Collected data:
*** Begin section ***
(** [spoken_text_for] *)
Definition spoken_text_for (result : VoiceJobResult) (prompted : bool)
    (identity_clearance : string) : string :=
  if bool_decide (sensitivity result = "private")
     && negb (bool_decide (identity_clearance = "private"))
  then if prompted then _PRIVATE_PROMPTED else _PRIVATE_UNPROMPTED
  else if bool_decide (status result = "needs_clarification") then clarification result
  else spoken_summary result.

(** [voice_identity_clearance] *)
Definition voice_identity_clearance (origin : json) : string :=
  match origin with
  | JObj fields =>
    match obj_get fields "channel" with
    | JStr channel =>
      if bool_decide (channel_trust channel = "public") then "household"
      else if bool_decide (obj_get fields "_authenticated_speaker" = JBool true)
              && bool_decide (clearance_for_channel channel = "private")
      then "private" else "household"
    | _ => "household"
    end
  | _ => "household"
  end.

(** ** Wording *)

Definition _FALLBACK_SPECIALIST : string := "the specialist".

Definition _ACK_AUDIO : list (string → string) :=
  [λ s, "I'll ask " +:+ s +:+ " — this can take up to a minute, and I'll answer here.";
   λ s, "Let me put that to " +:+ s +:+
        ". It may take up to a minute; I'll read it out when it lands.";
   λ s, "Asking " +:+ s +:+ " now — give me up to a minute and I'll tell you here.";
   λ s, "I'll check with " +:+ s +:+ ". That can take a minute, then I'll say it here."].

Definition _ACK_TEXT : list (string → string) :=
  [λ s, "I'll ask " +:+ s +:+
        " — this can take up to a minute, and I'll send the answer to your device.";
   λ s, "Let me put that to " +:+ s +:+ ". It may take up to a minute; I'll send it over.";
   λ s, "Asking " +:+ s +:+ " now — I'll send you the answer in up to a minute.";
   λ s, "I'll check with " +:+ s +:+
        " — up to a minute — then send the answer to your device."].

Definition _ANNOUNCE : list (string → string → string) :=
  [λ s a, s +:+ " says: " +:+ a;
   λ s a, "Here's " +:+ s +:+ ": " +:+ a;
   λ s a, s +:+ " came back on that: " +:+ a;
   λ s a, "From " +:+ s +:+ ": " +:+ a].

(** [_pick] of an integer seed: [options[abs(seed) % len(options)]]. *)
Definition _pick {A} (options : list A) (seed : Z) : option A :=
  options !! Z.to_nat (Z.modulo (Z.abs seed) (Z.of_nat (length options))).

(** The value of a hexadecimal digit. *)
Definition hex_value (c : Ascii.ascii) : option Z :=
  let n := Z.of_nat (Ascii.nat_of_ascii c) in
  if is_digit c then Some (n - 48)%Z
  else if in_range 97 102 c then Some (n - 87)%Z
  else if in_range 65 70 c then Some (n - 55)%Z
  else None.

(** [seed_for]: the first eight hexadecimal digits of the id, as a number. *)
Definition seed_for (job_id : string) : Z :=
  foldl (λ acc d, (acc * 16 + d)%Z) 0%Z (take 8 (omap hex_value (chars job_id))).

Definition speaker_name (specialist : option string) : string :=
  match specialist with
  | Some s => if str_true s then s else _FALLBACK_SPECIALIST
  | None => _FALLBACK_SPECIALIST
  end.

(** [acknowledgement] *)
Definition acknowledgement (specialist modality : option string) (seed : Z) : option string :=
  let options := if bool_decide (modality = Some "audio") then _ACK_AUDIO else _ACK_TEXT in
  (λ f, f (speaker_name specialist)) <$> _pick options seed.

(** [announcement] *)
Definition announcement (specialist : option string) (spoken : string) (seed : Z) : option string :=
  (λ f, f (speaker_name specialist) spoken) <$> _pick _ANNOUNCE seed.

(** ** What the contract accepts *)

(** The nesting depth of a value: collections count. *)
Fixpoint depth_of (v : json) : nat :=
  match v with
  | JObj items => S (max_list ((fix go l := match l with
                    | [] => [] | (_, x) :: l' => depth_of x :: go l' end) items))
  | JList items => S (max_list ((fix go l := match l with
                    | [] => [] | x :: l' => depth_of x :: go l' end) items))
  | _ => 0
  end.

(** Freezing keeps the value, and bounds its depth. *)
Lemma freeze_json_spec v : ∀ depth v', _freeze_json depth v = Ok v' →
  v' = v ∧ (depth_of v ≤ _MAX_PROVENANCE_DEPTH - depth)%nat.
Proof.
  revert v. fix IH 1. intros v depth v'. destruct v as [| | | | |items|items]; cbn [_freeze_json].
  1-5: intros [= <-]; split; [done|cbn; lia].
  - intros E. apply outcome_bind_ok in E as ([] & Hd%fail_when_ok & E).
    apply Nat.leb_gt in Hd. apply outcome_bind_ok in E as (items' & E & [= <-]).
    assert (items' = items ∧ ∀ x, x ∈ items → (depth_of x ≤ _MAX_PROVENANCE_DEPTH - S depth)%nat)
      as [-> Hall].
    { revert items' E. induction items as [|x items IHl]; intros items' E.
      - injection E as <-. split; [done|]. by intros x ?%not_elem_of_nil.
      - apply outcome_bind_ok in E as (x' & Hx & E). apply outcome_bind_ok in E as (r & Hr & [= <-]).
        apply IH in Hx as [-> Hx]. apply IHl in Hr as [-> Hr]. split; [done|].
        intros y [->|Hy]%elem_of_cons; auto. }
    split; [done|]. cbn [depth_of].
    assert (max_list ((fix go l := match l with [] => [] | x :: l' => depth_of x :: go l' end) items)
      ≤ _MAX_PROVENANCE_DEPTH - S depth)%nat; [|lia].
    clear E. induction items as [|x items IHl]; cbn; [lia|].
    apply Nat.max_lub; [apply Hall; left|]. apply IHl. intros y Hy. apply Hall. by right.
  - intros E. apply outcome_bind_ok in E as ([] & Hd%fail_when_ok & E).
    apply Nat.leb_gt in Hd. apply outcome_bind_ok in E as (items' & E & [= <-]).
    assert (items' = items ∧ ∀ x, x ∈ items → (depth_of x.2 ≤ _MAX_PROVENANCE_DEPTH - S depth)%nat)
      as [-> Hall].
    { revert items' E. induction items as [|[k x] items IHl]; intros items' E.
      - injection E as <-. split; [done|]. by intros x ?%not_elem_of_nil.
      - apply outcome_bind_ok in E as (x' & Hx & E). apply outcome_bind_ok in E as (r & Hr & [= <-]).
        apply IH in Hx as [-> Hx]. apply IHl in Hr as [-> Hr]. split; [done|].
        intros y [->|Hy]%elem_of_cons; auto. }
    split; [done|]. cbn [depth_of].
    assert (max_list ((fix go l := match l with [] => [] | (_, x) :: l' => depth_of x :: go l' end) items)
      ≤ _MAX_PROVENANCE_DEPTH - S depth)%nat; [|lia].
    clear E. induction items as [|[k x] items IHl]; cbn; [lia|].
    apply Nat.max_lub; [apply (Hall (k, x)); left|]. apply IHl. intros y Hy. apply Hall. by right.
Qed.

(** A result that honours the contract. *)
Definition wf_result (r : VoiceJobResult) : Prop :=
  status r ∈ _STATUSES ∧ sensitivity r ∈ _SENSITIVITIES ∧
  (30 ≤ delivery_ttl_s r ≤ 3600)%Z ∧
  String.length (spoken_summary r) ≤ 1200 ∧ str_true (strip (spoken_summary r)) = true ∧
  String.length (clarification r) ≤ 600 ∧
  (awaiting r = true → one_question (clarification r) = true) ∧
  depth_of (provenance r) ≤ _MAX_PROVENANCE_DEPTH.

Lemma string_field_bound payload name m s :
  _string_field payload name (Some m) = Ok s → String.length s ≤ m.
Proof.
  unfold _string_field. intros E. apply outcome_bind_ok in E as (v & _ & E). destruct v; try done.
  apply outcome_bind_ok in E as ([] & Hb%fail_when_ok & [= <-]). by apply Nat.ltb_ge in Hb.
Qed.

(** C23: an accepted result honours its contract.  Whatever a specialist model
    returns, if [parse_voice_job_result] accepts it then its status and
    sensitivity are known ones, its lifetime is between thirty seconds and an
    hour, there is something to say and it is short enough to say, a request for
    clarification asks exactly one question, and its provenance nests at most
    thirty-two levels; and the payload had exactly the nine fields. *)
Theorem accepted_result_contract payload r :
  parse_voice_job_result payload = Ok r →
  wf_result r ∧
  ∃ fields, payload = JObj fields ∧ ∀ k, k ∈ dkeys fields ↔ k ∈ _FIELDS.
Proof.
  destruct payload as [| | | | | |fields]; try done. unfold parse_voice_job_result. intros E.
  apply outcome_bind_ok in E as ([] & H1%fail_when_ok & E).
  apply outcome_bind_ok in E as ([] & H2%fail_when_ok & E).
  apply outcome_bind_ok in E as (st & Hst & E).
  apply outcome_bind_ok in E as (sm & Hsm%string_field_bound & E).
  apply outcome_bind_ok in E as (an & _ & E).
  apply outcome_bind_ok in E as (cl & Hcl%string_field_bound & E).
  apply outcome_bind_ok in E as (ci & _ & E). apply outcome_bind_ok in E as (asm & _ & E).
  apply outcome_bind_ok in E as (pr & _ & E). apply outcome_bind_ok in E as (se & Hse & E).
  apply outcome_bind_ok in E as (tt' & Htt & E).
  apply outcome_bind_ok in E as ([] & Hblank%fail_when_ok & E).
  apply outcome_bind_ok in E as ([] & Hq%fail_when_ok & E).
  apply outcome_bind_ok in E as (fr & Hfr & [= <-]).
  apply freeze_json_spec in Hfr as [-> Hdepth]. split.
  - assert (st ∈ _STATUSES) as Hs
      by (revert Hst; destruct (obj_get fields "status") as [| | | |s| |]; try done;
          destruct (bool_decide (s ∈ _STATUSES)) eqn:Hb; [intros [= <-]; by apply bool_decide_eq_true in Hb|done]).
    assert (se ∈ _SENSITIVITIES) as Hv
      by (revert Hse; destruct (obj_get fields "sensitivity") as [| | | |s| |]; try done;
          destruct (bool_decide (s ∈ _SENSITIVITIES)) eqn:Hb; [intros [= <-]; by apply bool_decide_eq_true in Hb|done]).
    assert (30 ≤ tt' ≤ 3600)%Z as Hlife
      by (revert Htt; destruct (obj_get fields "delivery_ttl_s") as [| |z| | | |]; try done;
          destruct (bool_decide (30 ≤ z ∧ z ≤ 3600)%Z) eqn:Hb; [intros [= <-]; by apply bool_decide_eq_true in Hb|done]).
    unfold wf_result, awaiting. cbn [status sensitivity delivery_ttl_s spoken_summary clarification
      provenance]. split_and!; try done; try lia; [by apply negb_false_iff|].
    intros Haw. rewrite Haw in Hq. by apply negb_false_iff.
  - exists fields. split; [done|]. apply negb_false_iff in H1, H2.
    rewrite forallb_forall in H1, H2. intros k. rewrite !list_elem_of_In in *. split.
    + intros Hk. specialize (H2 k Hk). apply bool_decide_eq_true in H2. by apply list_elem_of_In.
    + intros Hk. specialize (H1 k Hk). apply bool_decide_eq_true in H1. by apply list_elem_of_In.
Qed.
*** End section ***
EXERCISE DESCRIPTION:
Up to and including the line with "else spoken_summary result.", restate the records above word for word from the very first line.

EXERCISE RESPONSE:
(** [spoken_text_for] *)
Definition spoken_text_for (result : VoiceJobResult) (prompted : bool)
    (identity_clearance : string) : string :=
  if bool_decide (sensitivity result = "private")
     && negb (bool_decide (identity_clearance = "private"))
  then if prompted then _PRIVATE_PROMPTED else _PRIVATE_UNPROMPTED
  else if bool_decide (status result = "needs_clarification") then clarification result
  else spoken_summary result.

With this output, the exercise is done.